MAINE, USA — Some experts in Maine are pointing out concerns before sports betting takes off in our state, likely within the next few months. They say while the financial impact will be overwhelmingly positive, there's some concern regarding gambling addiction.

Scott Gagnon is the associate executive director of AdCare Educational Institute of Maine, which helps to coordinate the Maine Gambling Addiction Treatment Network, providing reimbursement to people seeking gambling treatment. He says he's concerned they may not have adequate staffing to meet a rising demand for help.

"One challenge that we have here in Maine is there’s a certain part of our behavioral workforce that’s not allowed to participate in that network," Gagnon said, since professionals who only have the Licensed Alcohol and Drug Counselor credential are not eligible. To participate, they must be Licensed Clinical Social Workers or Licensed Clinical Professional Counselors.

"A lot of states have lotteries that fund gambling resources and services. We don’t have that situation here in the state," Gagnon also added, noting per Maine law, just one percent of all gross sports wagering revenue will go to the Gambling Addiction and Prevention Treatment Fund.

Gagnon said gambling affects the same parts of the brain that substances do, and research indicates at least three percent of the population is prone to addiction. He also said young men and young adults are particularly at risk, especially with the many modes in which people will be able to participate.

"I think it’s going to be even that much more ubiquitous compared to other forms of gambling, especially because of the fact that you’re going to be able to do it online," Gagnon said.

Former state senator Bill Diamond said while he thinks the financial impact of sports betting in Maine will be a net positive, he's concerned about some of our state's most vulnerable people.
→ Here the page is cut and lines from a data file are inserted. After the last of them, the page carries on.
Lemma FilterBlock_ok fs off key f :
  Forall answers fs -> lengthZ (filter_block fs) < 2 ^ 32 -> 0 <= off ->
  fs !! Z.to_nat (off / kFilterBase) = Some f -> key ∈ f_keys f ->
  FilterBlockReader_KeyMayMatch policy (mkFilterBlockReader (filter_block fs) (lengthZ (filters_data fs)) (Z.of_nat (length fs)) 11) off key = Ok true.
Proof.
  intros Hans Hlen Hoff Hf Hkey. rewrite filter_block_length in Hlen.
  pose proof (lengthZ_nonneg (filters_data fs)).
  pose proof (lookup_lt_Some _ _ _ Hf) as Hi. set (i := Z.to_nat (off / kFilterBase)) in *.
  unfold FilterBlockReader_KeyMayMatch. cbn [fr_base_lg fr_num fr_offset fr_data].
  rewrite bind_require by done. rewrite Z.shiftr_div_pow2 by lia. change (2 ^ 11) with kFilterBase.
  assert (Hidx : off / kFilterBase = Z.of_nat i) by (unfold i; rewrite Z2Nat.id; [done|apply Z.div_pos; done]).
  rewrite Hidx, (proj2 (Z.ltb_lt _ _)) by lia.
  rewrite array_at by lia. cbn [mbind outcome_bind].
  replace (lengthZ (filters_data fs) + Z.of_nat i * 4 + 4) with (lengthZ (filters_data fs) + Z.of_nat (S i) * 4) by lia.
  rewrite array_at by lia. cbn [mbind outcome_bind]. pose proof (foff_le fs (S i)).
  assert (foff fs i <= foff fs (S i)).
  { unfold foff, filters_data. rewrite (take_S_r _ _ f Hf), bind_app, lengthZ_app. pose proof (lengthZ_nonneg ([f] ≫= f_bytes)). lia. }
  rewrite !(proj2 (Z.leb_le _ _)) by lia. cbn [andb]. rewrite (filter_at fs i f Hf).
  by apply (Forall_lookup_1 _ _ _ _ Hans Hf).
Qed.
(* ===== verification/Table.v ===== *)
(** * LevelDB: table files (lib/leveldb/table/table_builder.cc, table.cc)

    A builder appends data blocks, a filter block, a metaindex block, an index
    block and a footer to a file; a table finds keys in such a file.  The block
    cache is an interface. *)

From S2P Require Import Prelude.
From S2P Require Import Bytes.
From S2P Require Import Coding.
From S2P Require Import Crc32c.
From S2P Require Import Comparator.
From S2P Require Import DbFormat.
From S2P Require Import Log.
From S2P Require Import Block.
From S2P Require Import Format.
From S2P Require Import FilterBlock.
From stdpp Require Import base tactics numbers list strings.
From Stdlib Require Import Ascii ZArith Lia.

Open Scope Z_scope.

Definition file_status (b : bool) : Status := if b then Status_ok else env_error.

(** ** TableBuilder *)

Record TableBuilder (F : Type) : Type := mkTableBuilder
  { tb_file : F; tb_offset : Z; tb_status : Status; data_block : BlockBuilder; index_block : BlockBuilder;
    tb_last_key : bytes; num_entries : Z; closed : bool; filter_block : option FilterBlockBuilder;
    pending_index_entry : bool; pending_handle : BlockHandle }.
Arguments mkTableBuilder {F} _ _ _ _ _ _ _ _ _ _ _.
Arguments tb_file {F} _.
Arguments tb_offset {F} _.
Arguments tb_status {F} _.
Arguments data_block {F} _.
Arguments index_block {F} _.
Arguments tb_last_key {F} _.
Arguments num_entries {F} _.
Arguments closed {F} _.
Arguments filter_block {F} _.
Arguments pending_index_entry {F} _.
Arguments pending_handle {F} _.

Section TableBuilder.
Context {platform : Platform} {C : Type} `{Comparator C} (comparator : C).
Context {P : Type} `{FilterPolicy P} (filter_policy : option P).
Context `{Snappy} (addr : bytes -> Z) {F : Type} `{WritableFile F}.
Context (block_size block_restart_interval : Z) (compression : CompressionType).
Implicit Types r : TableBuilder F.

Definition with_data (b : BlockBuilder) r : TableBuilder F :=
  mkTableBuilder (tb_file r) (tb_offset r) (tb_status r) b (index_block r) (tb_last_key r) (num_entries r)
    (closed r) (filter_block r) (pending_index_entry r) (pending_handle r).
Definition with_index (b : BlockBuilder) r : TableBuilder F :=
  mkTableBuilder (tb_file r) (tb_offset r) (tb_status r) (data_block r) b (tb_last_key r) (num_entries r)
    (closed r) (filter_block r) (pending_index_entry r) (pending_handle r).
Definition with_filter (f : option FilterBlockBuilder) r : TableBuilder F :=
  mkTableBuilder (tb_file r) (tb_offset r) (tb_status r) (data_block r) (index_block r) (tb_last_key r) (num_entries r)
    (closed r) f (pending_index_entry r) (pending_handle r).
Definition with_pending (p : bool) (h : BlockHandle) r : TableBuilder F :=
  mkTableBuilder (tb_file r) (tb_offset r) (tb_status r) (data_block r) (index_block r) (tb_last_key r) (num_entries r)
    (closed r) (filter_block r) p h.
Definition with_table_file (f : F) (off : Z) (s : Status) r : TableBuilder F :=
  mkTableBuilder f off s (data_block r) (index_block r) (tb_last_key r) (num_entries r)
    (closed r) (filter_block r) (pending_index_entry r) (pending_handle r).
Definition with_last (key : bytes) (n : Z) r : TableBuilder F :=
  mkTableBuilder (tb_file r) (tb_offset r) (tb_status r) (data_block r) (index_block r) key n
    (closed r) (filter_block r) (pending_index_entry r) (pending_handle r).
Definition close r : TableBuilder F :=
  mkTableBuilder (tb_file r) (tb_offset r) (tb_status r) (data_block r) (index_block r) (tb_last_key r) (num_entries r)
    true (filter_block r) (pending_index_entry r) (pending_handle r).

Definition TableBuilder_new (file : F) : outcome (TableBuilder F) :=
  d ← BlockBuilder_new block_restart_interval;
  i ← BlockBuilder_new 1;
  f ← match filter_policy with
      | Some p => f ← StartBlock p 0 FilterBlockBuilder_new; Ok (Some f)
      | None => Ok None
      end;
  Ok (mkTableBuilder file 0 Status_ok d i [] 0 false f false BlockHandle_new).

Definition WriteRawBlock (block_contents : bytes) (type : CompressionType) r : TableBuilder F * BlockHandle :=
  let handle := mkBlockHandle (tb_offset r) (lengthZ block_contents) in
  let '(s, file) := Append (tb_file r) block_contents in
  if s : bool then
    let t := [chr (compression_value type)] in
    let crc := Extend (addr t) (Value (addr block_contents) block_contents) t in
    let trailer := t ++ EncodeFixed32 kLittleEndian (Mask crc) in
    let '(s, file) := Append file trailer in
    let offset := if s : bool then u64 (tb_offset r + u64 (lengthZ block_contents + kBlockTrailerSize)) else tb_offset r in
    (with_table_file file offset (file_status s) r, handle)
  else (with_table_file file (tb_offset r) env_error r, handle).

(** What is written of a block, and how. *)
Definition compressed (raw : bytes) : bytes * CompressionType :=
  match compression with
  | kNoCompression => (raw, kNoCompression)
  | kSnappyCompression =>
      match Snappy_Compress raw with
      | Some c => if lengthZ c <? lengthZ raw - lengthZ raw / 8 then (c, kSnappyCompression) else (raw, kNoCompression)
      | None => (raw, kNoCompression)
      end
  end.

(** The block is reset: it is [BlockBuilder_Reset] afterwards. *)
Definition WriteBlock (block : BlockBuilder) r : outcome (TableBuilder F * BlockHandle) :=
  _ ← assert_ (ok (tb_status r));
  let raw := buffer_ (BlockBuilder_Finish block) in
  let '(contents, type) := compressed raw in
  Ok (WriteRawBlock contents type r).

Definition TableBuilder_Flush r : outcome (TableBuilder F) :=
  _ ← assert_ (negb (closed r));
  if negb (ok (tb_status r)) then Ok r
  else if BlockBuilder_empty (data_block r) then Ok r
  else
    _ ← assert_ (negb (pending_index_entry r));
    '(r, handle) ← WriteBlock (data_block r) r;
    let r := with_data BlockBuilder_Reset r in
    let r := with_pending (pending_index_entry r) handle r in
    let r :=
      if ok (tb_status r) then
        let '(s, file) := Flush (tb_file r) in
        with_table_file file (tb_offset r) (file_status s) (with_pending true handle r)
      else r in
    match filter_block r, filter_policy with
    | Some f, Some p => f ← StartBlock p (tb_offset r) f; Ok (with_filter (Some f) r)
    | _, _ => Ok r
    end.

(** The index entry of the last block, with a key that separates it from the
    next. *)
Definition add_index_entry (key : bytes) r : outcome (TableBuilder F) :=
  handle_encoding ← BlockHandle_EncodeTo (pending_handle r) [];
  index ← BlockBuilder_Add comparator 1 (index_block r) key handle_encoding;
  Ok (with_pending false (pending_handle r) (with_index index r)).

Definition TableBuilder_Add (key value : bytes) r : outcome (TableBuilder F) :=
  _ ← assert_ (negb (closed r));
  if negb (ok (tb_status r)) then Ok r
  else
    _ ← (if 0 <? num_entries r then c ← Compare comparator key (tb_last_key r); assert_ (0 <? c) else Ok ());
    r ← (if pending_index_entry r then
           _ ← assert_ (BlockBuilder_empty (data_block r));
           last_key ← FindShortestSeparator comparator (tb_last_key r) key;
           add_index_entry last_key r
         else Ok r);
    let r := with_filter (AddKey key <$> filter_block r) r in
    let r := with_last key (num_entries r + 1) r in
    d ← BlockBuilder_Add comparator block_restart_interval (data_block r) key value;
    let r := with_data d r in
    if block_size <=? CurrentSizeEstimate d then TableBuilder_Flush r else Ok r.

Definition filter_name (p : P) : bytes := str "filter." ++ policy_Name p.

Definition TableBuilder_Finish r : outcome (TableBuilder F) :=
  r ← TableBuilder_Flush r;
  _ ← assert_ (negb (closed r));
  let r := close r in
  '(r, filter_block_handle) ←
    (match ok (tb_status r), filter_block r, filter_policy with
     | true, Some f, Some p =>
         f ← FilterBlockBuilder_Finish p f;
         Ok (WriteRawBlock (fb_result f) kNoCompression (with_filter (Some f) r))
     | _, _, _ => Ok (r, BlockHandle_new)
     end);
  '(r, metaindex_block_handle) ←
    (if ok (tb_status r) then
       meta ← BlockBuilder_new block_restart_interval;
       meta ← match filter_block r, filter_policy with
              | Some _, Some p =>
                  handle_encoding ← BlockHandle_EncodeTo filter_block_handle [];
                  BlockBuilder_Add comparator block_restart_interval meta (filter_name p) handle_encoding
              | _, _ => Ok meta
              end;
       WriteBlock meta r
     else Ok (r, BlockHandle_new));
  '(r, index_block_handle) ←
    (if ok (tb_status r) then
       r ← (if pending_index_entry r then
              last_key ← FindShortSuccessor comparator (tb_last_key r); add_index_entry last_key r
            else Ok r);
       '(r, handle) ← WriteBlock (index_block r) r;
       Ok (with_index BlockBuilder_Reset r, handle)
     else Ok (r, BlockHandle_new));
  if ok (tb_status r) then
    footer_encoding ← Footer_EncodeTo (mkFooter metaindex_block_handle index_block_handle) [];
    let '(s, file) := Append (tb_file r) footer_encoding in
    let offset := if s : bool then u64 (tb_offset r + lengthZ footer_encoding) else tb_offset r in
    Ok (with_table_file file offset (file_status s) r)
  else Ok r.

Definition Abandon r : outcome (TableBuilder F) := _ ← assert_ (negb (closed r)); Ok (close r).
End TableBuilder.

(** ** Table *)

(** The block cache, seen from a table: what it holds for a key, if anything. *)
Class BlockCache (K : Type) := {
  cache_Lookup : K -> bytes -> option Block * K;
  cache_Insert : K -> bytes -> Block -> K;
  cache_NewId : K -> Z * K
}.

Record Table (R : Type) : Type := mkTable
  { t_file : R; t_cache_id : Z; t_filter : option FilterBlockReader; t_metaindex_handle : BlockHandle; t_index_block : Block }.
Arguments mkTable {R} _ _ _ _ _.
Arguments t_file {R} _.
Arguments t_cache_id {R} _.
Arguments t_filter {R} _.
Arguments t_metaindex_handle {R} _.
Arguments t_index_block {R} _.

Section Table.
Context {platform : Platform} {C : Type} `{Comparator C} (comparator : C).
Context {P : Type} `{FilterPolicy P} (filter_policy : option P).
Context `{Snappy} (addr : bytes -> Z) {R : Type} `{RandomAccessFile R} {K : Type} `{BlockCache K}.
Implicit Types t : Table R.
Implicit Types cache : option K.

Definition ReadFilter (file : R) (filter_handle_value : bytes) : outcome (option FilterBlockReader) :=
  let '(s, filter_handle, _) := BlockHandle_DecodeFrom filter_handle_value in
  if negb (ok s) then Ok None
  else
    '(s, block) ← ReadBlock addr file false filter_handle;
    if negb (ok s) then Ok None
    else f ← FilterBlockReader_new (contents_data block); Ok (Some f).

Definition ReadMeta (file : R) (footer : Footer) : outcome (option FilterBlockReader) :=
  match filter_policy with
  | None => Ok None
  | Some p =>
      '(s, contents) ← ReadBlock addr file false (metaindex_handle_ footer);
      if negb (ok s) then Ok None
      else
        meta ← Block_new (contents_data contents);
        iter ← Block_NewIterator meta;
        let key := filter_name p in
        iter ← bi_Seek BytewiseComparator key iter;
        if bi_Valid iter then
          k ← bi_key iter;
          if bool_decide (k = key) then v ← bi_value iter; ReadFilter file v else Ok None
        else Ok None
  end.

(** The status and the table; the cache gives out an id. *)
Definition Table_Open (file : R) (size : Z) cache : outcome (Status * option (Table R) * option K) :=
  if size <? kEncodedLength then Ok (InvalidArgument (str "file is too short to be an sstable"), None, cache)
  else
    let '(s, footer_input, _) := RandomAccessFile_Read file (size - kEncodedLength) kEncodedLength in
    if negb (s : bool) then Ok (env_error, None, cache)
    else
      '(s, footer) ← Footer_DecodeFrom footer_input;
      if negb (ok s) then Ok (s, None, cache)
      else
        '(s, contents) ← ReadBlock addr file false (index_handle_ footer);
        if negb (ok s) then Ok (s, None, cache)
        else
          index_block ← Block_new (contents_data contents);
          let '(id, cache) := match cache with Some k => let '(id, k) := cache_NewId k in (id, Some k) | None => (0, None) end in
          filter ← ReadMeta file footer;
          Ok (s, Some (mkTable file id filter (metaindex_handle_ footer) index_block), cache).

(** An iterator over the block an index value points to. *)
Definition BlockReader (verify_checksums fill_cache : bool) t (index_value : bytes) cache :
    outcome (block_iterator * option K) :=
  let '(s, handle, _) := BlockHandle_DecodeFrom index_value in
  '(s, block, cache) ←
    (if ok s then
       let read :=
         '(s, contents) ← ReadBlock addr (t_file t) verify_checksums handle;
         if ok s then b ← Block_new (contents_data contents); Ok (s, Some b, cachable contents) else Ok (s, None, false) in
       match cache with
       | Some k =>
           let key := EncodeFixed64 kLittleEndian (t_cache_id t) ++ EncodeFixed64 kLittleEndian (offset_ handle) in
           match cache_Lookup k key with
           | (Some b, k) => Ok (s, Some b, Some k)
           | (None, k) =>
               '(s, block, cachable) ← read;
               Ok (s, block,
                 match (block : option Block) with
                 | Some b => if (cachable : bool) && fill_cache then Some (cache_Insert k key b) else Some k
                 | None => Some k
                 end)
           end
       | None => '(s, block, _) ← read; Ok (s, block, None)
       end
     else Ok (s, None, cache));
  match (block : option Block) with
  | Some b => iter ← Block_NewIterator b; Ok (iter, cache)
  | None => Ok (NewErrorIterator s, cache)
  end.

(** [saver]: what is called with the entry that is found. *)
Definition InternalGet {A : Type} (verify_checksums fill_cache : bool) t (k : bytes) (arg : A)
    (saver : A -> bytes -> bytes -> outcome A) cache : outcome (Status * A * option K) :=
  iiter ← Block_NewIterator (t_index_block t);
  iiter ← bi_Seek comparator k iiter;
  '(s, arg, cache) ←
    (if bi_Valid iiter then
       handle_value ← bi_value iiter;
       let '(hs, handle, _) := BlockHandle_DecodeFrom handle_value in
       may ← match t_filter t, filter_policy with
             | Some f, Some p => if ok hs then FilterBlockReader_KeyMayMatch p f (offset_ handle) k else Ok true
             | _, _ => Ok true
             end;
       if negb (may : bool) then Ok (Status_ok, arg, cache)
       else
         '(block_iter, cache) ← BlockReader verify_checksums fill_cache t handle_value cache;
         block_iter ← bi_Seek comparator k block_iter;
         arg ← (if bi_Valid block_iter then
                  key ← bi_key block_iter; value ← bi_value block_iter; saver arg key value
                else Ok arg);
         Ok (bi_status block_iter, arg, cache)
     else Ok (Status_ok, arg, cache));
  Ok (if ok s then bi_status iiter else s, arg, cache).

Definition ApproximateOffsetOf t (key : bytes) : outcome Z :=
  index_iter ← Block_NewIterator (t_index_block t);
  index_iter ← bi_Seek comparator key index_iter;
  if bi_Valid index_iter then
    input ← bi_value index_iter;
    let '(s, handle, _) := BlockHandle_DecodeFrom input in
    Ok (if ok s then offset_ handle else offset_ (t_metaindex_handle t))
  else Ok (offset_ (t_metaindex_handle t)).
End Table.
"We have a problem with addiction and drugs... Who suffers the most? The children," Diamond said, noting he founded nonprofit Walk a Mile in Their Shoes, dedicated to preventing child abuse and deaths in Maine. 

Diamond said for some people, addiction in any form is something that's completely out of their control. It's why he said he thinks the state needs to focus more on prevention efforts.

"We need to take some responsibility and realize we just added another layer — another layer that’s going to be dangerous to some," Diamond said.

Gagnon said there are some signs of gambling addiction people can watch out for, like no longer finding it fun, dipping into other parts of the household budget to continue the habit, disrupting their daily life, and missing work. 

If you're in need of help for gambling addiction, you can call 211 Maine to be connected to resources near you.